Если отметить главный признак голода, унесшего жизни миллиона ленинградцев, то таковым прежде всего будет быстрота физиологического и духовного распада человека. Вряд ли кто ожидал, что спустя несколько недель после того, как началось недоедание, деликатесом станет мясо кошки или собаки, согласятся есть столярный клей, промывать в поисках сахара обуглившуюся землю Бадаевских складов и, наконец, начнут употреблять в пищу человеческое мясо. Последствия голода оказались страшными, к ним не были готовы. Голод мгновенно и с предельной откровенностью приоткрыл все закоулки человеческого сознания, скрытые за оболочкой цивилизованных форм, и обнажил самые отвратительные, «первобытные» стороны борьбы за существование. Он показал людям бездну их самоунижения и растаптывания человеческой личности.
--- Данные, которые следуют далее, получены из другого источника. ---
(** C6: without donors [analyzeData] divides a total of 0 by a count of
    0, and the average donation it returns is [NaN] rather than 0. *)
Theorem analyzeData_no_donor_average :
  AnalysisResult.donationCount (analyzeData []) = 0%nat /\
  AnalysisResult.averageDonation (analyzeData []) = NaN.
Proof. vm_compute. auto. Qed.

End ZeroDivisors.

(** ** The donor aggregator *)

Section Grouping.

Import DataParser Stated.

Lemma before_irrefl d : before d d = false.
Proof.
  unfold before. rewrite !Z.ltb_irrefl, !Z.eqb_refl. reflexivity.
Qed.

(** [le a b] says that [a] is before [b] or at the same time. *)
Lemma le_iff a b :
  JSDate.le a b <-> before a b = true \/ same_time a b = true.
Proof.
  unfold JSDate.le, before, same_time.
  repeat match goal with
         | |- context [Z.ltb ?x ?y] => destruct (Z.ltb_spec x y)
         | |- context [Z.eqb ?x ?y] => destruct (Z.eqb_spec x y)
         end; cbn; try lia; intuition (try discriminate; try lia).
Qed.

Lemma Assoc_set_In {K V : Type} (eqb : K -> K -> bool) (m : list (K * V))
    k v entry :
  In entry (Assoc.set eqb m k v) -> entry = (k, v) \/ In entry m.
Proof.
  induction m as [|[k0 v0] m IH]; cbn.
  - intros [<-|[]]. now left.
  - destruct (eqb k0 k); cbn; intros [<-|H]; auto.
    destruct (IH H); auto.
Qed.
(** * PainPoint research pipeline: a shallow embedding

    The development follows the three TypeScript sources of the
    application:

    - [services/geminiService.ts]: the credential check [getAI] and the
      three stage functions [generateResearchPlan], [executeResearch] and
      [analyzeSignals];
    - [types.ts]: the run states, the two artefact shapes and the two
      response schemas handed to the generation backend;
    - [services/supabase.ts] and [App.tsx]: the profile store accessors
      and the [startResearch] handler that drives one pipeline run.

    JavaScript strings are modelled by [string], read as the UTF-8 bytes
    of the text.  Searching for an ASCII needle gives the same answer on
    the bytes as on the UTF-16 code units the engine works with. *)

From Stdlib Require Import String Ascii List Bool Arith ZArith Lia.
Import ListNotations.

Set Warnings "-register-all".

Local Open Scope string_scope.
Local Open Scope list_scope.

(** ** Strings as the engine sees them *)

Module Js.

(** The double quote, which a string literal of this file cannot hold. *)
Definition dq : string := String (ascii_of_nat 34) EmptyString.

(** Line feed, as it occurs inside the multi-line template literals. *)
Definition lf : string := String (ascii_of_nat 10) EmptyString.

(** [s.includes(needle)]. *)
Fixpoint includes (s needle : string) : bool :=
  if String.prefix needle s then true
  else match s with
       | EmptyString => false
       | String _ rest => includes rest needle
       end.

(** A value of type [string | undefined]. *)
Definition optstr := option string.

(** Truthiness of a [string | undefined]: [undefined] and the empty string
    are falsy. *)
Definition truthy (s : optstr) : bool :=
  match s with
  | None => false
  | Some EmptyString => false
  | Some _ => true
  end.
(** * gocb: option encoding, error enhancement and the cluster's client registry

    A shallow embedding of the Go sources

      - [searchquery_options.go]   ([SearchOptions.toMap], [Connect],
        [parseExtraConnStrOptions] and the [Cluster] methods [Bucket],
        [takeClusterClient], [getClient], [randomClient], [Close],
        [clusterOrRandomClient], the provider getters, [Users], [Buckets] and
        the flag for enhanced prepared statements),
      - [analyticsquery_options.go] ([AnalyticsOptions.toMap]),
      - [error_wrapping.go]         ([maybeEnhanceCoreErr] and its wrappers),

    followed by the properties the specification states about them, and by
    further properties of the code.

    Conventions of the embedding:
      - a Go [map[string]T] is a [gmap string T]; a map, slice or pointer that
        may be [nil] is an [option];
      - a Go [error] interface value is an [option error], [None] being [nil];
      - a function returning [(T, error)] returns a pair of options, so that
        "returns [nil, err]" is a statement about the first component;
      - [for k, v := range m] visits the entries of [m] in an order chosen by
        the runtime: the order is a parameter ([RangeOrder]) about which only
        "it enumerates the entries of the map" is known;
      - clients are objects on a heap, referred to by address, and every call
        into the transport is recorded in a log. *)

From stdpp Require Import gmap strings list fin_maps.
Он развеял все иллюзии и мифы о том, что стойкость и самоотречение способны творить чудеса. Иногда даже самый гуманнейший, не имеющий нравственных изъянов человек, отрывая от себя последнее, чтобы помочь другим, был точно так же обречен превратиться в зверя, начисто утратившего свой прежний облик, как и человек циничный, жестокий и безразличный. Блокадная повседневность исключила полутона: если кто-то хотел до конца оставаться альтруистом, он должен был понимать, что неизбежно предстояло погибнуть не только ему, но и оставшимся без ухода родителям и детям, которые получали, как правило, кладбищенский иждивенческий паек и сами спасти себя не могли. Но в том и урок ленинградского голода, что логика выживания оказалась неприменимой там, где слышали плач истощенных детей и встречали умоляющие взгляды просящих милостыню. Никуда это чувство сострадания не ушло, и уйти не могло — его, правда, пытались заглушить, но оно являлось столь же реальным и непреложным, как и терзавший людей голод.